Но удовлетворения от работы я не чувствовал. Каждый день смотреть в чьи-нибудь полные отчаяния глаза и произносить:
Не кончался. Становилось хуже и хуже. Обрадовавшись, что я настолько сократил их расходы, босс и его приспешники поставили передо мной еще более жесткие цели. Когда наконец мне пришлось перейти на самых верных и достойных, на тех самых ребят, которых я же и привел сюда и научил работать; когда пришлось посадить их на полставки из-за «недостатка денег»; когда я прочитал в их глазах слово «предатель», тут уж мое терпение лопнуло. Однажды я просто подошел к главному менеджеру, сказал «я ухожу» и ушел.
Я проспал три недели. Проснувшись, твердо решил больше никогда не работать шефом.
Готовить я буду. Надо же как-то зарабатывать на жизнь. Но руководить людьми, быть начальником — это нет. Никогда. Никогда в жизни больше не дотронусь до этой поганой папки с зажимом, не предам старого товарища, не уволю ни одной живой души.
Ушел я вовремя. Ресторан «У Джино» в конце концов рухнул и потянул за собой всю империю Серебряного Призрака. Даже исходное семейное предприятие не удалось спасти. Последнее, что я слышал о Призраке, — что он отбывает срок за уклонение от уплаты налогов.
Я оказался в пустыне.
Годы в пустыне
Такова ирония судьбы и моей карьеры — как только я слез с героина, все стало по-настоящему плохо. Сидя на игле, я был шефом, прилично зарабатывал, нравился начальству и подчиненным. Когда я перешел на стабилизирующий метадон, меня сразу перестали принимать в хорошем обществе: безработный, ненадежный, кокаинист, наверняка воришка и проныра — пусть прозябает на кулинарных задворках.
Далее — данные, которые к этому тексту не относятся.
(** * Name resolution, scoped uniqueness and date handling of the Eneca MCP tools

    A shallow embedding of [build/services/database.js] (class
    [DatabaseService]) and of the object and section tool handlers
    ([build/tools/objects.js] and the module of the section tools), with
    the properties the specification states about them.

    - JavaScript strings are sequences of UTF-16 code units ([list N]), so
      that [length], [trim], [split] and [replace] count what the engine
      counts.
    - The managed store (the [supabase] client) is an explicit state: the
      tables, a schedule of store failures and the trace of the calls made.
      Every [await supabase...] is one call.
    - A handler is a computation over that state which either returns early
      with a tool result or goes on.
    - A store failure is an [error] in the answer of a call, as the client
      reports it; nothing throws, so the [catch] arms of the source have no
      counterpart.  The store enforces no constraint of its own on names:
      whatever uniqueness holds is what the code checks.

    The part "Further properties" goes beyond the specification: what
    [parseDate] accepts, the create, update and delete methods of projects
    and stages, deletion with and without cascade, what the writing tools
    keep true of the store, the paging of [listObjects], the cache of
    [getProject], [getStage] and [getUser], and the rate limiter of the SSE
    endpoint ([index.js]).  There a reading of the clock ([Date.now()]) is
    an argument of the function that reads it, and [listObjects] has the
    one [catch] arm with a counterpart, for a [data] that is [null]. *)

From Stdlib Require Import List NArith ZArith PArith Bool Lia String Ascii.
From Stdlib Require Import DecimalString.
Import ListNotations.

Set Implicit Arguments.

(* ================================================================== *)
(** ** JavaScript strings *)
(* ================================================================== *)

Module JS.

Local Open Scope N_scope.

(** A string value: its UTF-16 code units. *)
Definition jsstring := list N.

(** Source literals are written in UTF-8; [utf16_of_utf8] gives the code
    units the engine holds for them (a code point above U+FFFF becomes a
    surrogate pair). *)
Fixpoint utf16_of_utf8 (bs : list N) : jsstring :=
  match bs with
  | [] => []
  | b0 :: r0 =>
    if b0 <? 128 then b0 :: utf16_of_utf8 r0
    else
      match r0 with
      | [] => [65533]
      | b1 :: r1 =>
        if b0 <? 224 then ((b0 mod 32) * 64 + b1 mod 64) :: utf16_of_utf8 r1
        else
          match r1 with
          | [] => [65533]
          | b2 :: r2 =>
            if b0 <? 240
            then ((b0 mod 16) * 4096 + (b1 mod 64) * 64 + b2 mod 64)
                   :: utf16_of_utf8 r2
            else
              match r2 with
              | [] => [65533]
              | b3 :: r3 =>
                let cp := (b0 mod 8) * 262144 + (b1 mod 64) * 4096
                          + (b2 mod 64) * 64 + b3 mod 64 - 65536 in
                (55296 + cp / 1024) :: (56320 + cp mod 1024)
                  :: utf16_of_utf8 r3
              end
          end
      end
  end.

(** A string literal of the source. *)
Definition lit (s : string) : jsstring :=
  utf16_of_utf8 (map N_of_ascii (list_ascii_of_string s)).

(** The double quote, which the handlers put around names in messages. *)
Definition dquote : jsstring := [34].

(** [a === b] on strings. *)
Fixpoint str_eqb (a b : jsstring) : bool :=
  match a, b with
  | [], [] => true
  | x :: a', y :: b' => (x =? y) && str_eqb a' b'
  | _, _ => false
  end.

(** [s.length] *)
Definition strlen (s : jsstring) : nat := List.length s.

(** WhiteSpace and LineTerminator code units: what [trim] strips and what
    [\s] matches. *)
Definition is_whitespace (c : N) : bool :=
  ((9 <=? c) && (c <=? 13)) || (c =? 32) || (c =? 160) || (c =? 5760)
  || ((8192 <=? c) && (c <=? 8202)) || (c =? 8232) || (c =? 8233)
  || (c =? 8239) || (c =? 8287) || (c =? 12288) || (c =? 65279).

Fixpoint trimStart (s : jsstring) : jsstring :=
  match s with
  | [] => []
  | c :: s' => if is_whitespace c then trimStart s' else s
  end.

Definition trimEnd (s : jsstring) : jsstring := rev (trimStart (rev s)).

(** [s.trim()] *)
Definition trim (s : jsstring) : jsstring := trimEnd (trimStart s).

(** [s.includes(c)] for a one-unit needle. *)
Definition includes (s : jsstring) (c : N) : bool := existsb (N.eqb c) s.

(** [s.split(sep)] for a one-unit string separator. *)
Fixpoint split (sep : N) (s : jsstring) : list jsstring :=
  match s with
  | [] => [[]]
  | c :: s' =>
    if c =? sep then [] :: split sep s'
    else
      match split sep s' with
      | [] => [[c]]
      | w :: ws => (c :: w) :: ws
      end
  end.

(** [s.split(/\s+/)]: [gap] holds while the scan is inside a run of
    whitespace that has already closed a word. *)
Fixpoint split_ws_from (gap : bool) (s : jsstring) : list jsstring :=
  match s with
  | [] => [[]]
  | c :: s' =>
    if is_whitespace c then
      if gap then split_ws_from true s' else [] :: split_ws_from true s'
    else
      match split_ws_from false s' with
      | [] => [[c]]
      | w :: ws => (c :: w) :: ws
      end
  end.

Definition split_whitespace (s : jsstring) : list jsstring :=
  split_ws_from false s.

(** The characters of the class [[%_\\]]. *)
Definition is_like_meta (c : N) : bool := (c =? 37) || (c =? 95) || (c =? 92).

(** [s.replace(/[%_\\]/g, '\\$&')]: a backslash before each match. *)
Definition escape_like (s : jsstring) : jsstring :=
  flat_map (fun c => if is_like_meta c then [92; c] else [c]) s.

(** [s.padStart(n, '0')] *)
Definition padStart0 (n : nat) (s : jsstring) : jsstring :=
  repeat 48 (n - List.length s) ++ s.

Definition is_digit (c : N) : bool := (48 <=? c) && (c <=? 57).

(** The digits [parseInt] reads: the longest prefix of decimal digits,
    accumulated from [acc]; [seen] tells whether a digit was read. *)
Fixpoint parse_digits (acc : N) (seen : bool) (s : jsstring) : option N :=
  match s with
  | [] => if seen then Some acc else None
  | c :: s' =>
    if is_digit c then parse_digits (10 * acc + (c - 48)) true s'
    else if seen then Some acc else None
  end.

(** [parseInt(s, 10)]; [None] is NaN. *)
Definition parseInt10 (s : jsstring) : option Z :=
  match trimStart s with
  | 45 :: r => option_map (fun n => (- Z.of_N n)%Z) (parse_digits 0 false r)
  | 43 :: r => option_map Z.of_N (parse_digits 0 false r)
  | r => option_map Z.of_N (parse_digits 0 false r)
  end.

(** [x < k] and [x > k] on numbers: false when [x] is NaN. *)
Definition num_lt (x : option Z) (k : Z) : bool :=
  match x with Some v => (v <? k)%Z | None => false end.
Definition num_gt (x : option Z) (k : Z) : bool :=
  match x with Some v => (v >? k)%Z | None => false end.

(** A number in a template literal, for the naturals the code prints. *)
Definition of_nat (n : nat) : jsstring :=
  map N_of_ascii (list_ascii_of_string (NilZero.string_of_uint (Nat.to_uint n))).

(** A value that may be [undefined] or [null], in a template literal or
    under [String(...)]. *)
Definition String_ (v : option jsstring) : jsstring :=
  match v with Some s => s | None => lit "undefined" end.

(** Truthiness of a value that is a string, [undefined] or [null]. *)
Definition truthy (v : option jsstring) : bool :=
  match v with Some (_ :: _) => true | _ => false end.

(** [a || b] on such values. *)
Definition or_else (a b : option jsstring) : option jsstring :=
  if truthy a then a else b.

(** [parts.join(sep)] *)
Fixpoint join (sep : jsstring) (parts : list jsstring) : jsstring :=
  match parts with
  | [] => []
  | [p] => p
  | p :: rest => p ++ sep ++ join sep rest
  end.

End JS.
Import JS.

(* ================================================================== *)
(** ** Date helpers of [DatabaseService] *)
(* ================================================================== *)

(** [/^\d{2}\.\d{2}\.\d{4}$/.test(s)] *)
Definition dateRegex_test (s : jsstring) : bool :=
  match s with
  | [d1; d2; p1; m1; m2; p2; y1; y2; y3; y4] =>
    is_digit d1 && is_digit d2 && (p1 =? 46)%N
    && is_digit m1 && is_digit m2 && (p2 =? 46)%N
    && is_digit y1 && is_digit y2 && is_digit y3 && is_digit y4
  | _ => false
  end.

(** The [n]-th element of a destructured array, as a template literal
    prints it. *)
Definition part (n : nat) (parts : list jsstring) : jsstring :=
  String_ (nth_error parts n).

(** [parseDate(dateStr)]: [dd.mm.yyyy] to [yyyy-mm-dd]; [None] is [null].
    The argument is [None] when it is not a string. *)
Definition parseDate (dateStr : option jsstring) : option jsstring :=
  if negb (truthy dateStr) then None
  else
    let trimmed := trim (String_ dateStr) in
    if negb (dateRegex_test trimmed) then None
    else
      let parts := split 46 trimmed in
      let day := part 0 parts in
      let month := part 1 parts in
      let year := part 2 parts in
      let dayNum := parseInt10 day in
      let monthNum := parseInt10 month in
      let yearNum := parseInt10 year in
      if num_lt dayNum 1 || num_gt dayNum 31
         || num_lt monthNum 1 || num_gt monthNum 12
         || num_lt yearNum 1900 || num_gt yearNum 2100
      then None
      else Some (year ++ [45%N] ++ padStart0 2 month ++ [45%N] ++ padStart0 2 day).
В основном, я работал просто поваром, часто переезжал с места на место, иногда устраивался на работу под чужими именами.
Я работал в обветшалой гостинице на Мэдисон-авеню, где было так спокойно, что официанту приходилось подниматься наверх и будить меня, когда заходил клиент. Я был там единственным поваром, а компанию мне составляли директор и хромая посудомойка. Я стоял за буфетной стойкой в «Амстердаме», шлепал блины и жарил яичницу для политиков демократического толка и их телохранителей. Я работал в причудливом гибриде картинной галереи и бистро на Коламбус авеню, — только я и бармен-торговец наркотиками, типичный деструктивный симбиоз. Я побывал су-шефом в отличном двухзвездном заведении на Тридцать девятой. Смутно помню, что готовил там обед из четырех блюд для Поля Бокюза. Он поблагодарил меня — надо думать, по-французски. Мозг тогда был затуманен кокаином, и я имел неосторожность пообещать гардманже, что если он не поторопится с заказом, я ему глаз выбью и кое-что вместо него вставлю. Это очень не понравилось нервному менеджеру. На Второй авеню я варил голубых крабов и жарил крабовые лепешки. Потом готовил поздние завтраки в Сохо. В баре на Восьмой улице я потчевал пьяниц настоящими отбросами.
Время от времени я снова находил место шефа, какого масштаба — зависело от обстоятельств. Когда очень нуждался — в «Билли», в закусочной на Бликер-стрит, где жареными цыплятами торговали и на вынос. Этой закусочной предстояло сделаться флагманом еще одной империи — чуть ли не всемирной сети цыплячьих забегаловок.
Тогда, в самый провальный период своей карьеры, я не задумывался о том, процветает заведение или нет. Мне нужны были деньги.
Моим боссом был пожилой еврей, только что из тюрьмы. Он назвал заведение в честь своего младшего сына Билли, беспомощного неумехи. Прежде папаша трудился в бухгалтерии казино в Лас-Вегасе, но когда вскрылось, что он прикарманивает миллионы для «мальчиков из Нью-Йорка и Цинциннати», закон предложил ему дружескую сделку. Он благородно отказался и в результате провел последние пять лет, хлебая тюремную баланду. Из тюрьмы он вышел совершенно сломленным, и бывшие дружки из Нью-Йорка, будучи людьми чести, в благодарность за оказанные услуги отстегнули ему этот ресторан, — пообещав, что за ними и дальше не заржавеет.
К несчастью, в тюрьме старик выжил из ума. Нет, стоял он прямо и со стула не падал, но был совершенно невменяемый.